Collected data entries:
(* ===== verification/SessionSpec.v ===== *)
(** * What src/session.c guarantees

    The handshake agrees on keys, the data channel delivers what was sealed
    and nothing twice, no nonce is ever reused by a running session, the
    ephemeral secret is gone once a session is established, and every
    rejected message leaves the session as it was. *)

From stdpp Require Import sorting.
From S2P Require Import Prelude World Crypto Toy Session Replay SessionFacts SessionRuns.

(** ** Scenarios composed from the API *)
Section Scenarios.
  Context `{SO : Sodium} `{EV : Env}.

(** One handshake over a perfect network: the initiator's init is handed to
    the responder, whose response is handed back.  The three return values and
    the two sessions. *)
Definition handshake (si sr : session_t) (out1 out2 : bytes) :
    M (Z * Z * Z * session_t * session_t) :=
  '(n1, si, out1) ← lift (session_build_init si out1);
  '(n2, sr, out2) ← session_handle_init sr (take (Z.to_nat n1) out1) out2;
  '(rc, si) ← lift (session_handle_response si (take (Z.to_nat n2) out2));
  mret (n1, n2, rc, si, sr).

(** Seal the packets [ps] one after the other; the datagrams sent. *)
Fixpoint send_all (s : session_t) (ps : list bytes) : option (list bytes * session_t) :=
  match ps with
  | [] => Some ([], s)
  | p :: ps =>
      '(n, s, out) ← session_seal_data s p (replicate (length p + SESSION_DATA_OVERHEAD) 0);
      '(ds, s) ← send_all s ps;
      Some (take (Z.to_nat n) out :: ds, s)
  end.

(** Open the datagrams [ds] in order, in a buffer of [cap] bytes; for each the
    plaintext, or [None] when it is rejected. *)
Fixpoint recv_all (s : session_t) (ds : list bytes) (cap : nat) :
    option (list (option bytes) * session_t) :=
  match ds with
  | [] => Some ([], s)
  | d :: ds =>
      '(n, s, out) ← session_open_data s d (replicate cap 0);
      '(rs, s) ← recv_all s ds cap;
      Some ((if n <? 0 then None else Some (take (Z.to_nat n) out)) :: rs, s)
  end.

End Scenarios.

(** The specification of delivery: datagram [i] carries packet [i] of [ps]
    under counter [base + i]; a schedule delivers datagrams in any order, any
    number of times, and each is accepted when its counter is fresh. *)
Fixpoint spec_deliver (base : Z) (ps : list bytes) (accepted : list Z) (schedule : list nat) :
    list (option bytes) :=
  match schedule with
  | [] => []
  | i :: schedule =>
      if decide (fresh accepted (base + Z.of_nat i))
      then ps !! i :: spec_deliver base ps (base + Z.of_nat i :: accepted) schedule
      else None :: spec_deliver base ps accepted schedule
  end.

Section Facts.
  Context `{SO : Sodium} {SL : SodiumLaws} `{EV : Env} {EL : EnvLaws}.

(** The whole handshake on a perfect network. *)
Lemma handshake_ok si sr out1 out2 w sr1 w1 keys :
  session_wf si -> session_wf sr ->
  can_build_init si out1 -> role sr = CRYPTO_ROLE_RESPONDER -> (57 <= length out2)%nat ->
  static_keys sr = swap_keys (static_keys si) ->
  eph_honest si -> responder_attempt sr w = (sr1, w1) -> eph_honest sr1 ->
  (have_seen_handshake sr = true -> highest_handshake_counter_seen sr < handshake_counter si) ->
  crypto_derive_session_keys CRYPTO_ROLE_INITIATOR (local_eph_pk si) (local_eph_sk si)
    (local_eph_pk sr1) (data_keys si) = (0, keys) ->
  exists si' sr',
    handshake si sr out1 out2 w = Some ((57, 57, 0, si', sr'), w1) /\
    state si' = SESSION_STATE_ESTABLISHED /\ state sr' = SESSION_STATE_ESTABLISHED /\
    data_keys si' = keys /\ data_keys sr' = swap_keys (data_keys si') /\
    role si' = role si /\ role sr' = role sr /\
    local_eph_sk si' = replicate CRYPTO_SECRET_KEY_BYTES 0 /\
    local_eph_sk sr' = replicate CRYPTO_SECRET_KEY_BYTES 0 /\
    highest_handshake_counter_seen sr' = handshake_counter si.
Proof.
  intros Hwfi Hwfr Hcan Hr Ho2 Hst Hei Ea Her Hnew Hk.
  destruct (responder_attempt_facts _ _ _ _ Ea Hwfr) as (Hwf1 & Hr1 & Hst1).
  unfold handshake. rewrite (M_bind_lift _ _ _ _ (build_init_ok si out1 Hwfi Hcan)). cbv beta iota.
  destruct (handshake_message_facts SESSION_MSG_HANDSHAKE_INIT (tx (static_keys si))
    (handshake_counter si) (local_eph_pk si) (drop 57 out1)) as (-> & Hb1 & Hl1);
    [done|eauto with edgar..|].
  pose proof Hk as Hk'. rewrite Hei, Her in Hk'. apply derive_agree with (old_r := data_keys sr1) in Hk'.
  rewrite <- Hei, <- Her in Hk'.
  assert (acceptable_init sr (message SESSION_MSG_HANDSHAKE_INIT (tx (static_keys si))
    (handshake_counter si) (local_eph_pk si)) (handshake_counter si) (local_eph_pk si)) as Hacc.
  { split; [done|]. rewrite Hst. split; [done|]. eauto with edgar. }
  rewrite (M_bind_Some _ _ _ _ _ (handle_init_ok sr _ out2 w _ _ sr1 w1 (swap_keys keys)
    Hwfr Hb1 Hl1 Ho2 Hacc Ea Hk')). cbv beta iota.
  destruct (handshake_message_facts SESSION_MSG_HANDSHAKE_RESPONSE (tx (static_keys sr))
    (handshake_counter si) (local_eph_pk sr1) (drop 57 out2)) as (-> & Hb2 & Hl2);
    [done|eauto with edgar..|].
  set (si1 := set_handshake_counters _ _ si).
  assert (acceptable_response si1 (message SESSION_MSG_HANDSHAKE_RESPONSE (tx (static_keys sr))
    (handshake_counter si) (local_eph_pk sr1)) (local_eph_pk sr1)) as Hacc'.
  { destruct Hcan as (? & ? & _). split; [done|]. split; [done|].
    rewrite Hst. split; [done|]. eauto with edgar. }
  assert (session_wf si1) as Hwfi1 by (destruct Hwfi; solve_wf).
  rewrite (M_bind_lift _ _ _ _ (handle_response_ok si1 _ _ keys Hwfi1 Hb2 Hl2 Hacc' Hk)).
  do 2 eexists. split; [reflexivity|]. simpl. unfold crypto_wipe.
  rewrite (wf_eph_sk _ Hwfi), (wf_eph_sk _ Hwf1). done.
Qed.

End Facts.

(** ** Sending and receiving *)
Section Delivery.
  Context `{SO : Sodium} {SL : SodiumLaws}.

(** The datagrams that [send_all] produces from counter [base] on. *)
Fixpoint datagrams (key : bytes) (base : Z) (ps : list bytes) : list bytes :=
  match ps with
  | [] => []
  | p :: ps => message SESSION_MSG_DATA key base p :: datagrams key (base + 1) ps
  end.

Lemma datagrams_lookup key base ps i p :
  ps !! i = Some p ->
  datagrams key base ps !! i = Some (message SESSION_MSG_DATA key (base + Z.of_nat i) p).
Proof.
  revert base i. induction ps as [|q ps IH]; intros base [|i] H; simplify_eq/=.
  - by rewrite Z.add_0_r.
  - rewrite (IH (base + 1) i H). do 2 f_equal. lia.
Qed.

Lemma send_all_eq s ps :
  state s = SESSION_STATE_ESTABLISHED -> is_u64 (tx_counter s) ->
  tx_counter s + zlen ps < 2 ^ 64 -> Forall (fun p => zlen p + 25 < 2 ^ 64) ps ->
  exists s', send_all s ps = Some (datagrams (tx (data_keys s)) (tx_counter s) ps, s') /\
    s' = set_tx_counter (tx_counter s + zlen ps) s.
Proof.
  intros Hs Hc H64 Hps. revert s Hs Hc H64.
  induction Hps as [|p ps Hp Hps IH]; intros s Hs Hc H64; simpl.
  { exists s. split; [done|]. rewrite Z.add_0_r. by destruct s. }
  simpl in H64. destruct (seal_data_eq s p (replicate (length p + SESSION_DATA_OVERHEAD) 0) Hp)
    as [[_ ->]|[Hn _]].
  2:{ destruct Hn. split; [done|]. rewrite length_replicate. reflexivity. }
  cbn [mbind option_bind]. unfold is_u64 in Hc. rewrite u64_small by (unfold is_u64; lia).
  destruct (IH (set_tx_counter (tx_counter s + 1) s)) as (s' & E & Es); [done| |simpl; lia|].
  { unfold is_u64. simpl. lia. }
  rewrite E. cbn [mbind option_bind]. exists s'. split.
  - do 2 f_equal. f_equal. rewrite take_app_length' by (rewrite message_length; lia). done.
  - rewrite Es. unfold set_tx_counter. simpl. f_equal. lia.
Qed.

What to do: Looking at the data above, write out exactly the lines that start at the one containing "rewrite (M_bind_lift _ _ _ _ (handle_response_ok" and end at the one containing "Lemma datagrams_lookup key"; include both and nothing beyond.

Solution to this exercise:
  rewrite (M_bind_lift _ _ _ _ (handle_response_ok si1 _ _ keys Hwfi1 Hb2 Hl2 Hacc' Hk)).
  do 2 eexists. split; [reflexivity|]. simpl. unfold crypto_wipe.
  rewrite (wf_eph_sk _ Hwfi), (wf_eph_sk _ Hwf1). done.
Qed.

End Facts.

(** ** Sending and receiving *)
Section Delivery.
  Context `{SO : Sodium} {SL : SodiumLaws}.

(** The datagrams that [send_all] produces from counter [base] on. *)
Fixpoint datagrams (key : bytes) (base : Z) (ps : list bytes) : list bytes :=
  match ps with
  | [] => []
  | p :: ps => message SESSION_MSG_DATA key base p :: datagrams key (base + 1) ps
  end.

Lemma datagrams_lookup key base ps i p :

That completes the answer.